[ACTION ITEM]
Exact copies of all the records below should be returned.

○ ○ ○ ○ ○ ○ ○

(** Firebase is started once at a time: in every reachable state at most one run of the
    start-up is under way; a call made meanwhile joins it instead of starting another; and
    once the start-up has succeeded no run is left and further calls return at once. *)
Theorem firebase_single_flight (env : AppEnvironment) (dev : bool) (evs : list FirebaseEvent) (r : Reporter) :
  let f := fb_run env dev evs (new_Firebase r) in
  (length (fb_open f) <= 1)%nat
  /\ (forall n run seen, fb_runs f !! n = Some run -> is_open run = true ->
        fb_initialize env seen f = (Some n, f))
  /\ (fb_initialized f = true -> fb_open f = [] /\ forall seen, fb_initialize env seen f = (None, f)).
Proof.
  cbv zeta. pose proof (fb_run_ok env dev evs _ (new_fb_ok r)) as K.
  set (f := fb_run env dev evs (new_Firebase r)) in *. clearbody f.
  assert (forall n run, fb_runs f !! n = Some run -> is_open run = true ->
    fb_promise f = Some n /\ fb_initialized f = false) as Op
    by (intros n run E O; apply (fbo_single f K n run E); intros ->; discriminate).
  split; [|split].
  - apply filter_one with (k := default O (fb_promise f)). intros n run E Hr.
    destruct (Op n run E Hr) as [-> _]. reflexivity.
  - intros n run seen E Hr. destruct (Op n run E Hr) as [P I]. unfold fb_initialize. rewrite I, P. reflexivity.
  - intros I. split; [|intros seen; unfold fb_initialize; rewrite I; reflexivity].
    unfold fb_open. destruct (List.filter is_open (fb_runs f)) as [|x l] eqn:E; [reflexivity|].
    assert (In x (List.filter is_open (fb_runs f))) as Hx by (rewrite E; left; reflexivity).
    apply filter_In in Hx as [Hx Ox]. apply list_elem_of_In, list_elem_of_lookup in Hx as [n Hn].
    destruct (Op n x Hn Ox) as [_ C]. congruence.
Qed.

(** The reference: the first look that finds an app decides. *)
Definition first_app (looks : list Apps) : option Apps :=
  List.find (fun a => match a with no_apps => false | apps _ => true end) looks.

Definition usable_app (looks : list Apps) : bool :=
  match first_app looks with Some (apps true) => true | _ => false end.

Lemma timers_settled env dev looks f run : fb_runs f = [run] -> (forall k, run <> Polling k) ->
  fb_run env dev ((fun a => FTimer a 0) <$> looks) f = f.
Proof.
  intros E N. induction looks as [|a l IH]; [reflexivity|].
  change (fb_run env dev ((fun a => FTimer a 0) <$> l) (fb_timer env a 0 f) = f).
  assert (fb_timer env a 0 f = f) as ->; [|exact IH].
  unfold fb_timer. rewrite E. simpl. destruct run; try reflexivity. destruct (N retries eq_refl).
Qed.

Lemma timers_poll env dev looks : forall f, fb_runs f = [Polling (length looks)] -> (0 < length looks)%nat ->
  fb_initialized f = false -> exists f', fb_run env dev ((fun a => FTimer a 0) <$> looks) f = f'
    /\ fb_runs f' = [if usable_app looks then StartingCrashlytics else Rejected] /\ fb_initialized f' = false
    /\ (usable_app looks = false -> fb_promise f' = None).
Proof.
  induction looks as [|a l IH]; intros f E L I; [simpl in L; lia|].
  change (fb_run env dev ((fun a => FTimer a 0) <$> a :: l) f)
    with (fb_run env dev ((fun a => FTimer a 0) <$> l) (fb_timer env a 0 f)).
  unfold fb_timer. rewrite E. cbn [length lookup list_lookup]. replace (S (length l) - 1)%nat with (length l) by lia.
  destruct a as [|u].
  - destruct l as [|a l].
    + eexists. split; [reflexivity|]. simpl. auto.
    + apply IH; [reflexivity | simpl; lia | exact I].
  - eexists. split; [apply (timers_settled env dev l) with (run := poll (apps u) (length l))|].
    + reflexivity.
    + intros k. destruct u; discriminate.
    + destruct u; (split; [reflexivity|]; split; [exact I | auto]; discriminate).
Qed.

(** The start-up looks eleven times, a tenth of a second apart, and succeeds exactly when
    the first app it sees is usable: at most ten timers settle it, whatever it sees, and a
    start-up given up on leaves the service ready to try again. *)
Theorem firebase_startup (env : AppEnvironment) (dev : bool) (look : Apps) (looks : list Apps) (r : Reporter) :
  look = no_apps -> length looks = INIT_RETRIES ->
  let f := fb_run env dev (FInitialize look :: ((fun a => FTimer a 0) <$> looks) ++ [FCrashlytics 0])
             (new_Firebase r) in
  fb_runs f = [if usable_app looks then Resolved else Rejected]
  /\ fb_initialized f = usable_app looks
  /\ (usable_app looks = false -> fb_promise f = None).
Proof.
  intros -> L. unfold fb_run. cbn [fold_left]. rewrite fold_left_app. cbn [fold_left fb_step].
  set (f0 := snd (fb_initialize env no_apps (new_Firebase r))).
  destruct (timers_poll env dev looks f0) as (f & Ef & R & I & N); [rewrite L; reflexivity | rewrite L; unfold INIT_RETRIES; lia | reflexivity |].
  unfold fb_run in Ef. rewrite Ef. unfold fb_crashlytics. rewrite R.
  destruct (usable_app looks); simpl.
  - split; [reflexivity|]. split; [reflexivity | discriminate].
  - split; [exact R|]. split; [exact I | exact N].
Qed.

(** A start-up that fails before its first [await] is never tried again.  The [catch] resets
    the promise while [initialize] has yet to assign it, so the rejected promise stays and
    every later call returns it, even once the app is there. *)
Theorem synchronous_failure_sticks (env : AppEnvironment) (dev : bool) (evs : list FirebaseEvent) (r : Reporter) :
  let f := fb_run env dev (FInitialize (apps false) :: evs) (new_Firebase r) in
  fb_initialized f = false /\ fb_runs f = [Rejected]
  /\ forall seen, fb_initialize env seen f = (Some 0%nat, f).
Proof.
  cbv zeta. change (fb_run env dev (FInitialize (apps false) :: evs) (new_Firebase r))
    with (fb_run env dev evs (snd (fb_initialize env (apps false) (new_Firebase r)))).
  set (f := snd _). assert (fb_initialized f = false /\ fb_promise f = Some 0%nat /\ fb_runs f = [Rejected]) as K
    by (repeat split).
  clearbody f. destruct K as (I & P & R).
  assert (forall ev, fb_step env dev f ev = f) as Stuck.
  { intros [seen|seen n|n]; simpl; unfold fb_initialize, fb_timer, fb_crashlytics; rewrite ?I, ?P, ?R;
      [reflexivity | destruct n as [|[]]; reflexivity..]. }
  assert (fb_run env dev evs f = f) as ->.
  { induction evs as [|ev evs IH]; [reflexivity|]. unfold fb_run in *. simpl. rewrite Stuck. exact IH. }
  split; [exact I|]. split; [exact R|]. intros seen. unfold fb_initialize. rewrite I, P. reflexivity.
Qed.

○ ○ ○ ○ ○ ○ ○

[REPLY TO THE EXERCISE]
(** Firebase is started once at a time: in every reachable state at most one run of the
    start-up is under way; a call made meanwhile joins it instead of starting another; and
    once the start-up has succeeded no run is left and further calls return at once. *)
Theorem firebase_single_flight (env : AppEnvironment) (dev : bool) (evs : list FirebaseEvent) (r : Reporter) :
  let f := fb_run env dev evs (new_Firebase r) in
  (length (fb_open f) <= 1)%nat
  /\ (forall n run seen, fb_runs f !! n = Some run -> is_open run = true ->
        fb_initialize env seen f = (Some n, f))
  /\ (fb_initialized f = true -> fb_open f = [] /\ forall seen, fb_initialize env seen f = (None, f)).
Proof.
  cbv zeta. pose proof (fb_run_ok env dev evs _ (new_fb_ok r)) as K.
  set (f := fb_run env dev evs (new_Firebase r)) in *. clearbody f.
  assert (forall n run, fb_runs f !! n = Some run -> is_open run = true ->
    fb_promise f = Some n /\ fb_initialized f = false) as Op
    by (intros n run E O; apply (fbo_single f K n run E); intros ->; discriminate).
  split; [|split].
  - apply filter_one with (k := default O (fb_promise f)). intros n run E Hr.
    destruct (Op n run E Hr) as [-> _]. reflexivity.
  - intros n run seen E Hr. destruct (Op n run E Hr) as [P I]. unfold fb_initialize. rewrite I, P. reflexivity.
  - intros I. split; [|intros seen; unfold fb_initialize; rewrite I; reflexivity].
    unfold fb_open. destruct (List.filter is_open (fb_runs f)) as [|x l] eqn:E; [reflexivity|].
    assert (In x (List.filter is_open (fb_runs f))) as Hx by (rewrite E; left; reflexivity).
    apply filter_In in Hx as [Hx Ox]. apply list_elem_of_In, list_elem_of_lookup in Hx as [n Hn].
    destruct (Op n x Hn Ox) as [_ C]. congruence.
Qed.

(** The reference: the first look that finds an app decides. *)
Definition first_app (looks : list Apps) : option Apps :=
  List.find (fun a => match a with no_apps => false | apps _ => true end) looks.

Definition usable_app (looks : list Apps) : bool :=
  match first_app looks with Some (apps true) => true | _ => false end.

Lemma timers_settled env dev looks f run : fb_runs f = [run] -> (forall k, run <> Polling k) ->
  fb_run env dev ((fun a => FTimer a 0) <$> looks) f = f.
Proof.
  intros E N. induction looks as [|a l IH]; [reflexivity|].
  change (fb_run env dev ((fun a => FTimer a 0) <$> l) (fb_timer env a 0 f) = f).
  assert (fb_timer env a 0 f = f) as ->; [|exact IH].
  unfold fb_timer. rewrite E. simpl. destruct run; try reflexivity. destruct (N retries eq_refl).
Qed.

Lemma timers_poll env dev looks : forall f, fb_runs f = [Polling (length looks)] -> (0 < length looks)%nat ->
  fb_initialized f = false -> exists f', fb_run env dev ((fun a => FTimer a 0) <$> looks) f = f'
    /\ fb_runs f' = [if usable_app looks then StartingCrashlytics else Rejected] /\ fb_initialized f' = false
    /\ (usable_app looks = false -> fb_promise f' = None).
Proof.
  induction looks as [|a l IH]; intros f E L I; [simpl in L; lia|].
  change (fb_run env dev ((fun a => FTimer a 0) <$> a :: l) f)
    with (fb_run env dev ((fun a => FTimer a 0) <$> l) (fb_timer env a 0 f)).
  unfold fb_timer. rewrite E. cbn [length lookup list_lookup]. replace (S (length l) - 1)%nat with (length l) by lia.
  destruct a as [|u].
  - destruct l as [|a l].
    + eexists. split; [reflexivity|]. simpl. auto.
    + apply IH; [reflexivity | simpl; lia | exact I].
  - eexists. split; [apply (timers_settled env dev l) with (run := poll (apps u) (length l))|].
    + reflexivity.
    + intros k. destruct u; discriminate.
    + destruct u; (split; [reflexivity|]; split; [exact I | auto]; discriminate).
Qed.

(** The start-up looks eleven times, a tenth of a second apart, and succeeds exactly when
    the first app it sees is usable: at most ten timers settle it, whatever it sees, and a
    start-up given up on leaves the service ready to try again. *)
Theorem firebase_startup (env : AppEnvironment) (dev : bool) (look : Apps) (looks : list Apps) (r : Reporter) :
  look = no_apps -> length looks = INIT_RETRIES ->
  let f := fb_run env dev (FInitialize look :: ((fun a => FTimer a 0) <$> looks) ++ [FCrashlytics 0])
             (new_Firebase r) in
  fb_runs f = [if usable_app looks then Resolved else Rejected]
  /\ fb_initialized f = usable_app looks
  /\ (usable_app looks = false -> fb_promise f = None).
Proof.
  intros -> L. unfold fb_run. cbn [fold_left]. rewrite fold_left_app. cbn [fold_left fb_step].
  set (f0 := snd (fb_initialize env no_apps (new_Firebase r))).
  destruct (timers_poll env dev looks f0) as (f & Ef & R & I & N); [rewrite L; reflexivity | rewrite L; unfold INIT_RETRIES; lia | reflexivity |].
  unfold fb_run in Ef. rewrite Ef. unfold fb_crashlytics. rewrite R.
  destruct (usable_app looks); simpl.
  - split; [reflexivity|]. split; [reflexivity | discriminate].
  - split; [exact R|]. split; [exact I | exact N].
Qed.

(** A start-up that fails before its first [await] is never tried again.  The [catch] resets
    the promise while [initialize] has yet to assign it, so the rejected promise stays and
    every later call returns it, even once the app is there. *)
Theorem synchronous_failure_sticks (env : AppEnvironment) (dev : bool) (evs : list FirebaseEvent) (r : Reporter) :
  let f := fb_run env dev (FInitialize (apps false) :: evs) (new_Firebase r) in
  fb_initialized f = false /\ fb_runs f = [Rejected]
  /\ forall seen, fb_initialize env seen f = (Some 0%nat, f).
Proof.
  cbv zeta. change (fb_run env dev (FInitialize (apps false) :: evs) (new_Firebase r))
    with (fb_run env dev evs (snd (fb_initialize env (apps false) (new_Firebase r)))).
  set (f := snd _). assert (fb_initialized f = false /\ fb_promise f = Some 0%nat /\ fb_runs f = [Rejected]) as K
    by (repeat split).
  clearbody f. destruct K as (I & P & R).
  assert (forall ev, fb_step env dev f ev = f) as Stuck.
  { intros [seen|seen n|n]; simpl; unfold fb_initialize, fb_timer, fb_crashlytics; rewrite ?I, ?P, ?R;
      [reflexivity | destruct n as [|[]]; reflexivity..]. }
  assert (fb_run env dev evs f = f) as ->.
  { induction evs as [|ev evs IH]; [reflexivity|]. unfold fb_run in *. simpl. rewrite Stuck. exact IH. }
  split; [exact I|]. split; [exact R|]. intros seen. unfold fb_initialize. rewrite I, P. reflexivity.
Qed.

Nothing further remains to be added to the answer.